Sur le lieu de travail, les propos ou comportements sexistes, racistes, homophobes ou handiphobes progressent : 34% des actifs y sont exposés, contre 25% en 2016. Le sexisme au travail explose, avec 20% des actifs qui y sont confrontés, contre 14% en 2016. Cette hausse des propos rapportés traduit à la fois une dégradation de l’environnement de travail et une prise de conscience accrue de ce qui constitue une discrimination.

Un non-recours massif

Lorsqu’elles entreprennent des démarches pour faire reconnaitre leurs expériences de discriminations dans le domaine de l’emploi, les personnes concernées vont davantage se tourner vers la médecine du travail, les représentants du personnel ou le service des ressources humaines. Elles ne sont que 12 % de celles discriminées dans le déroulement de carrière et 4% de celles discriminées dans la recherche d’emploi à déclarer avoir pris contact avec une association, le Défenseur des droits ou un avocat, avoir déposé plainte ou saisi la justice.

Ce non-recours s’explique par la crainte d’un recours inutile ou infructueux, par la crainte pour les personnes de ne pas avoir de preuves, par peur de représailles ou parce qu’elles ne savent tout simplement pas comment agir : une victime sur cinq ne réalise pas qu’elle a subi une discrimination, et 43% ne savent pas vers qui se tourner.

Les recommandations de la Défenseure des droits

Chaque discrimination constitue une atteinte à la dignité et aux droits des personnes.
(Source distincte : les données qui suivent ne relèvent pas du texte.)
(* ===== verification/Adjustments.v ===== *)
(** * Adjustments: dual control and effects on the ledger. *)
From S2P Require Export SagaProgress.

#[local] Opaque ReplayAccount.

(** ** Definitions *)

(** What an approval debits, and from whom; a credit debits nobody. *)
Definition adjustment_debit (r : AdjustmentRequest) : option (string * Money) :=
  if negb (bool_decide (adj_OriginalTransferID r = ""))
  then Some (adj_CounterpartyAccountID r, adj_Amount r)
  else if bool_decide (adj_Direction r = "credit") then None
  else Some (adj_AccountID r, adj_Amount r).
(** What it credits: a reversed transfer gives back its fee too. *)
Definition adjustment_credit (r : AdjustmentRequest) : option (string * Money) :=
  if negb (bool_decide (adj_OriginalTransferID r = ""))
  then Some (adj_AccountID r, adj_Amount r +! adj_Fee r)
  else if bool_decide (adj_Direction r = "credit") then Some (adj_AccountID r, adj_Amount r)
  else None.

Definition part (id : string) (x : option (string * Money)) : Z :=
  match x with Some (acc, amount) => if bool_decide (acc = id) then amount else 0 | None => 0 end.

(** ** Facts *)

Lemma balance_put m id ev id' :
  exact_balance (stream (put_stream id (stream m id ++ [ev]) m) id') =
  if bool_decide (id = id') then balance_step (exact_balance (stream m id')) ev
  else exact_balance (stream m id').
Proof.
  rewrite stream_put. case_bool_decide as H.
  - subst. by rewrite decide_True, exact_balance_snoc.
  - by rewrite decide_False.
Qed.

Lemma settled_balance m' a id : exact_balance (stream (set_adjustments a m') id) = exact_balance (stream m' id).
Proof. done. Qed.

(** What [CreateAdjustment] stores: the request itself, for a manual one; a
    reversal takes over the parties and amounts of what it reverses. *)
Lemma CreateAdjustment_stored (G : GoRuntime) r m :
  match CreateAdjustment r m with
  | (Ok r', m') =>
      ms_adjustments m' !! adj_ID r' = Some r' ∧ adj_Type r' = adj_Type r ∧
      adj_Reason r' = adj_Reason r ∧ adj_CaseReference r' = adj_CaseReference r ∧
      adj_Status r' = adj_Status r ∧ adj_CreatedBy r' = adj_CreatedBy r ∧
      (adj_Type r = AdjustmentManual → r' = r ∧ stream m (adj_AccountID r) ≠ [])
  | (Err _, m') => m' = m
  end.
Proof.
  unfold CreateAdjustment. case_bool_decide as Ht.
  { destruct (Z.eqb_spec (seq_of (stream m (adj_AccountID r))) 0) as [Hz|Hz]; [done|].
    split_and!; try done; [by simpl; rewrite lookup_insert_eq|]. intros _. split; [done|].
    intros Hnil. by rewrite Hnil in Hz. }
  repeat (case_match; simplify_eq); try done; simpl; rewrite lookup_insert_eq; by split_and!.
Qed.

Lemma valid_request r :
  AdjustmentService.invalid_request r = false →
  (adj_Type r = AdjustmentManual ∨ adj_Type r = AdjustmentReversal) ∧
  10 ≤ slen (adj_Reason r) ≤ 500 ∧ 1 ≤ slen (adj_CaseReference r) ≤ 100 ∧
  (adj_Type r = AdjustmentManual →
     1 ≤ adj_Amount r ∧ (adj_Direction r = "credit" ∨ adj_Direction r = "debit")).
Proof.
  unfold AdjustmentService.invalid_request. cbv zeta. intros Hv.
  repeat (apply orb_false_elim in Hv as [Hv ?]). repeat match goal with
    | H : (_ <? _) = false |- _ => apply Z.ltb_ge in H
    end.
  split_and!; [|lia..|].
  - apply andb_false_iff in Hv as [Hv|Hv]; boolify; auto.
  - intros Ht. rewrite (bool_decide_eq_true_2 _ Ht) in H0. simpl in H0.
    apply orb_false_elim in H0 as [H0 Ha]. apply Z.ltb_ge in Ha. split; [lia|].
    apply orb_false_elim in H0 as [_ Hd].
    apply andb_false_iff in Hd as [Hd|Hd]; boolify; auto.
Qed.

(** ** Properties *)

(** C28: approving an adjustment posts exactly what it says, in exact arithmetic: a
    waiting request of another admin is refused only when the account it debits
    has less than the amount available, and then nothing changes; otherwise it
    is settled, the balance of the account it debits falls by the amount, that of
    the account it credits rises by the amount (plus the fee, for a transfer),
    and no other balance changes. *)
Theorem ApproveAdjustment_effect id adm at_ m r :
  ms_adjustments m !! id = Some r → adj_Status r = AdjustmentWaiting → adj_CreatedBy r ≠ adm →
  let '(res, m') := ApproveAdjustment id adm at_ m in
  match adjustment_debit r with
  | Some (acc, amount) =>
      let a := ReplayAccount acc (stream m acc) in
      acc_AvailableBalance a < amount ∧ res = Err (InsufficientFundsError a amount) ∧ m' = m
  | None => False
  end ∨
  res = Ok tt ∧
  ms_adjustments m' !! id = Some (settle r AdjustmentApproved adm (adj_RejectionReason r) at_) ∧
  (∀ acc amount, adjustment_debit r = Some (acc, amount) →
     amount ≤ acc_AvailableBalance (ReplayAccount acc (stream m acc))) ∧
  ∀ acc, exact_balance (stream m' acc) =
         exact_balance (stream m acc) - part acc (adjustment_debit r) + part acc (adjustment_credit r).
Proof.
  intros Hr Hw Hne. unfold ApproveAdjustment. rewrite Hr, Hw, bool_decide_eq_true_2 by done. simpl.
  rewrite bool_decide_eq_false_2 by done. unfold adjustment_debit, adjustment_credit, appendDebit, appendCredit.
  destruct (bool_decide (adj_OriginalTransferID r = "")); simpl;
    [destruct (bool_decide (adj_Direction r = "credit")); simpl|].
  - right. split_and!; [done|by rewrite lookup_insert_eq|done|]. intros acc.
    rewrite settled_balance, balance_put. case_bool_decide; simpl; lia.
  - destruct (Z.ltb_spec (acc_AvailableBalance (ReplayAccount (adj_AccountID r)
      (stream m (adj_AccountID r)))) (adj_Amount r)); simpl; [by left|]. right.
    split_and!; [done|by rewrite lookup_insert_eq|by intros ?? [= <- <-]|]. intros acc.
    rewrite settled_balance, balance_put. case_bool_decide; simpl; lia.
  - destruct (Z.ltb_spec (acc_AvailableBalance (ReplayAccount (adj_CounterpartyAccountID r)
      (stream m (adj_CounterpartyAccountID r)))) (adj_Amount r)); simpl; [by left|]. right.
    split_and!; [done|by rewrite lookup_insert_eq|by intros ?? [= <- <-]|]. intros acc.
    rewrite settled_balance, !balance_put. repeat case_bool_decide; simpl; lia.
Qed.

(** The reversal of the sample transfer: the fee comes back, too. *)
Lemma ApproveAdjustment_effect_witness :
  let '(res, m') := ApproveAdjustment sample_adjustment_id "adm9" 500 (w_store reversed_pool.1) in
  res = Ok tt ∧ exact_balance (stream m' "acc1") = 10000 ∧ exact_balance (stream m' "acc2") = 5000.
Proof.
  destruct (ms_adjustments (w_store reversed_pool.1) !! sample_adjustment_id) as [r|] eqn:E.
  - pose proof (ApproveAdjustment_effect sample_adjustment_id "adm9" 500 (w_store reversed_pool.1) r E)
      as H.
    assert (r = retarget (AdjustmentService.stamped (sample_reversal "sent by mistake")
      sample_adjustment_id "adm1" 101) "acc1" "acc2" 1000 50 "reversal") as Hr
      by (revert E; vm_compute; intros [= <-]; reflexivity).
    destruct (ApproveAdjustment _ _ _ _) as [res m'].
    destruct H as [Hs|(-> & _ & _ & Hb)]; [by subst|subst; vm_compute; intros [=]|..].
    + exfalso. revert Hs. subst r. vm_compute. intros [[=] _].
    + split; [reflexivity|]. rewrite !Hb, Hr. vm_compute. split; reflexivity.
  - exfalso. revert E. vm_compute. intros [=].
Defined.

(** Dual control, and settlement once: through any run, an adjustment keeps
    what it asks for and its maker; one that was waiting and no longer is was
    reviewed by an admin other than its maker; one that was settled never
    changes again. *)
Theorem adjustments_settled_once (E : Env) (s : TransferService) {A}
    (c c' : World MemoryStore * list (prog A)) id r :
  (∀ a, int64_ok (ts_feePolicy s a)) → Forall (thread s) c.2 → bank_inv (w_store c.1) →
  rtc (fresh_step E) c c' →
  ms_adjustments (w_store c.1) !! id = Some r →
  ∃ r', ms_adjustments (w_store c'.1) !! id = Some r' ∧
    (adj_Status r ≠ AdjustmentWaiting → r' = r) ∧
    (adj_AccountID r', adj_CounterpartyAccountID r', adj_Amount r', adj_Fee r',
       adj_Direction r', adj_CreatedBy r') =
    (adj_AccountID r, adj_CounterpartyAccountID r, adj_Amount r, adj_Fee r,
       adj_Direction r, adj_CreatedBy r) ∧
    (adj_Status r = AdjustmentWaiting → adj_Status r' ≠ AdjustmentWaiting →
       (adj_Status r' = AdjustmentApproved ∨ adj_Status r' = AdjustmentRejected) ∧
       adj_ReviewedBy r' ≠ adj_CreatedBy r').
Proof.
  intros Hfee Hps Hinv Hrun Hr. destruct (pool_run E s c c' Hfee Hps Hinv Hrun) as [_ He].
  destruct (ev_adjustments _ _ He id r Hr) as (r' & Hr' & Hstep). exists r'. split; [done|].
  destruct Hstep as [->|(Hw & adm & reason & at_ & Hne & [-> | ->])]; simpl;
    split_and!; try done; auto.
Qed.

(** The maker's own approval is refused, another admin's is not. *)
Lemma adjustments_settled_once_witness :
  approved_pool.2 !! 0%nat = Some (Ret (Err ErrSelfApproval)) ∧
  ∃ r', ms_adjustments (w_store approved_pool.1) !! sample_adjustment_id = Some r' ∧
    adj_Status r' = AdjustmentApproved ∧ adj_ReviewedBy r' ≠ adj_CreatedBy r'.
Proof.
  split; [vm_compute; reflexivity|].
  destruct (ms_adjustments (w_store approval_pool.1) !! sample_adjustment_id) as [r|] eqn:E;
    [|exfalso; revert E; vm_compute; discriminate].
  destruct (adjustments_settled_once sample_env sample_service approval_pool approved_pool
    sample_adjustment_id r sample_fee approval_pool_threads reversed_inv (pool_result_steps _ _ _) E)
    as (r' & Hr' & _ & _ & Hrev).
  exists r'. assert (adj_Status r' = AdjustmentApproved) as Hst
    by (revert Hr'; vm_compute; intros [= <-]; reflexivity).
  split; [exact Hr'|]. split; [exact Hst|].
  apply Hrev; [revert E; vm_compute; intros [= <-]; reflexivity|].
  rewrite Hst. vm_compute. discriminate.
Defined.

(** What is accepted is well-formed: a request that [Create] stores waits for
    approval in the name of its maker; its type, trimmed reason (10 to 500 bytes)
    and trimmed case reference (1 to 100) are valid; a manual one credits or
    debits an open account by at least one minor unit.  A request that is refused
    changes nothing. *)
Theorem adjustment_Create_validates (E : Env) r adm (w : World MemoryStore) :
  let '(res, w') := interp E (AdjustmentService.Create r adm) w in
  match res with
  | Ok r' =>
      ms_adjustments (w_store w') !! adj_ID r' = Some r' ∧
      adj_Status r' = AdjustmentWaiting ∧ adj_CreatedBy r' = adm ∧
      (adj_Type r' = AdjustmentManual ∨ adj_Type r' = AdjustmentReversal) ∧
      adj_Reason r' = TrimSpace (adj_Reason r) ∧ 10 ≤ slen (adj_Reason r') ≤ 500 ∧
      adj_CaseReference r' = TrimSpace (adj_CaseReference r) ∧
      1 ≤ slen (adj_CaseReference r') ≤ 100 ∧
      (adj_Type r' = AdjustmentManual →
         stream (w_store w) (adj_AccountID r') ≠ [] ∧ 1 ≤ adj_Amount r' ∧
         (adj_Direction r' = "credit" ∨ adj_Direction r' = "debit"))
  | Err _ => w_store w' = w_store w
  end.
Proof.
  unfold AdjustmentService.Create. cbv zeta. set (r0 := AdjustmentService.trimmed r).
  destruct (AdjustmentService.invalid_request r0) eqn:Hv; [done|].
  unfold randomID, try_bind. simpl.
  destruct (env_rand E (w_calls w) 16) as [raw|e]; [|done]. simpl.
  set (r1 := AdjustmentService.stamped r0 _ adm _).
  destruct (valid_request r0 Hv) as (Htype & Hreason & Hcase & Hmanual).
  store_cbv. pose proof (CreateAdjustment_stored (env_runtime E (S (S (w_calls w)))) r1 (w_store w)) as Hst.
  destruct (CreateAdjustment r1 (w_store w)) as [[r'|e] m']; simpl; [|done].
  destruct Hst as (Hs & Ht & Hr & Hc & Hw & Ha & Hm). clear Hv. subst r0 r1. simpl in *.
  rewrite Ht, Hr, Hc. split_and!; try done; try lia.
  intros Hm'. destruct (Hm Hm') as [-> Hopen]. split; [done|].
  by apply Hmanual.
Qed.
Pour enrayer cette hausse des discriminations dans l’emploi, la Défenseure des droits réitère plusieurs recommandations, notamment : 

  • Mettre en place une véritable politique de lutte contre les discriminations dans chaque organisation, sur le long terme (mise en place de plans d’action et de lutte contre les discriminations transversaux, pluriannuels, et évalués périodiquement) ;
  • Renforcer les politiques d’égalité professionnelle femmes-hommes au sein des entreprises et administrations (respecter l’obligation légale de la mise en place de plans d’actions égalité femmes-hommes dans les entreprises, réviser et/ou améliorer l’index égalité …) ;
  • Mettre en œuvre des politiques publiques visant à mieux mesurer les discriminations (notamment des campagnes de testing) ;
  • Intensifier les politiques publiques en appui des politiques diversité des entreprises.